Gricd, a startup that develops Internet of Things-powered solutions to support the last-mile delivery of perishable goods, has raised $1.5 million in seed funding as it overhauls its brand identity to Figorr.
Founded in 2018, Gricd (now Figorr) had previously disclosed $512,800 in funding raised through grants, convertible notes, and angel funding. It also raised an undisclosed sum from Katapult VC. This latest round was raised by Atlantica Ventures with participation from VestedWorld, Jaza Rift Ventures, and Katapult VC. The company’s rebrand as Figorr, signals its new focus on software solutions.
Oghenetega Iortim, the CEO of Figorr, told TechCabal that the rebrand represents the company’s new direction. “When I started the business, it was largely supposed to solve an agriculture problem, but now we’re doing so much beyond the agricultural space. We work with multiple sectors, including agriculture, healthcare, and logistics. We also recognize that our real superpower is data, which is why we went with Figorr (pronounced as figure).”
According to Iortim, Figorr uses a hardware device, MOTE, which is “about the size of a pack of cards”, to transmit the location, humidity, and temperature of sensitive and perishable products in real-time to the cloud and customers. Customers can access this data either through a mobile app or an online dashboard. In instances where products are exposed to harsh conditions, Figorr will send an email or SMS notification immediately. During the COVID-19 vaccine rollout, Figorr’s solution helped Nigeria’s National Primary Health Care Development Agency (NPHCDA) track 40 million vaccine doses, according to Iortim.
With this new funding, Figorr now plans to help its customers access insurance for their perishable products. Due to poor storage facilities and a lack of technology, Nigeria loses 50% of its food to poor storage. Across Africa, that number drops to 30%. These losses equate to total losses for the farmers and traders, which are then passed on to the end customer. According to the IMF, on average, Africans spend almost half of their income on food.
“Insurance companies tend to shy away from underwriting these sorts of commodities [perishable commodities], which means that for my customers there’d be a 100% burn if they lose their goods. With our data, that’s gradually changing. We can show that a customer has done a great job in terms of the storage and transportation of certain commodities over a long period. The insurance companies are then a little bit more lenient and willing to underwrite those sorts of risks”, Iortim told TechCabal.
“We’ve tracked over 200 million cold chain items, and the value of those items is well over $600 million. With the data that I have, if I were an insurance company, I would bet on about a third of those products. If you make 10% of that[ $20 million], it’s a lot of money to overlook, in my opinion”, he added.
Figorr already works with some of the leading pharmaceutical manufacturers and food companies in Nigeria and across Africa to enable the effective transportation and storage of food and pharmaceuticals. It says it has successfully tracked more than 110 million perishable items and supported its customers to realise more than $200 million in savings.
The startup makes money by charging its customers a monthly subscription fee to access data from one device.
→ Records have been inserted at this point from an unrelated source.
(** * Inventory store (Producto / Inventario): a shallow embedding

    Sources embedded here:
    - [PARCIAL 02/Semana 09/producto.py]   (class [Producto])
    - [PARCIAL 02/semana 10/inventario.py] (class [Inventario])
    - [PARCIAL 02/Semana 09/inventario.py] (class [Inventario], before it
      was given a file)
    - [PARCIAL 02/semana 10/main.py]       ([obtener_entero],
      [obtener_float])

    Python objects live in a heap ([objetos]) and are referred to by
    location, so the list [_productos] and the dictionary
    [_indice_por_id] of an [Inventario] share the same [Producto]
    objects, as they do in the interpreter.  Methods are computations
    in a state-and-exception monad over the whole world: the heap, the
    inventory object, the backing file and the console.

    Scope of the model:
    - text is ASCII ([list ascii], codes below 128); [str.strip],
      [str.lower], [str.title], [str.split], [in] and [int] follow
      CPython on that range;
    - [int] is [Z]; the interpreter's configurable limit on the number
      of digits converted between [int] and [str] is not modelled;
    - [float], [float(s)], [repr] and the comparison with [0] are taken
      as an interface ([PyFloat]) with two laws of the runtime; a price
      is a [float], as the annotations of [Producto] say;
    - the file is opened in text mode on a POSIX system and holds text
      that decodes; a failure to open it, and the room the disk has
      when the file is written, are attributes of the environment
      ([Disco]);
    - the standard input is the list of the lines still to be read;
    - [Producto.__str__] and [Producto.__repr__] are not modelled (the
      first rounds a float to two decimals), so a printed product is
      the product itself; nor is [main], whose sample data give a
      [Producto] an [int] for its price. *)

From Stdlib Require Import ZArith Ascii String Lia Sorted.
From stdpp Require Import base option list gmap strings.

Abbreviation str := (list ascii).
The subscription fee is charged per device per month, so if a customer has multiple devices, they pay for each one separately. The devices also do not consume more than 5MB of data per month and rely on 2G connectivity and SMS. They also use global roaming network providers, which means that they can latch on to the best available network. This is especially important for a continent with poor internet connectivity and penetration.
Venture capital firms tend to shy away from hardware startups because of the long period they typically require to scale, the unpredictability of the business model, and the complicated process of sales and marketing. Iortim shared that Figorr also faced the same challenges; before this seed round, the company had raised $512,000, which mostly came from grants.
Iortim told TechCabal that building a relationship with investors and the amount of data Figorr has gathered since 2017 helped overcome this hurdle. “For the investors that we currently have on board, we had to build a relationship with them and show them the numbers. Plus, we have gotten to a point where we have deployed a few thousand devices in about seven countries, so there’s a lot of value we can drive based on the data,” he said. Figorr will also use the new funding to expand to East Africa.
Echoing Iortim, Aniko Szigetvari, founding partner at Atlantica Ventures, said, “Tega and the Figorr team have built a powerful suite of products and services to support the cold chain industry and ensure the quality of perishable goods and pharmaceutical products in Nigeria and across the continent. We are excited to support the growth and regional expansion of the company”.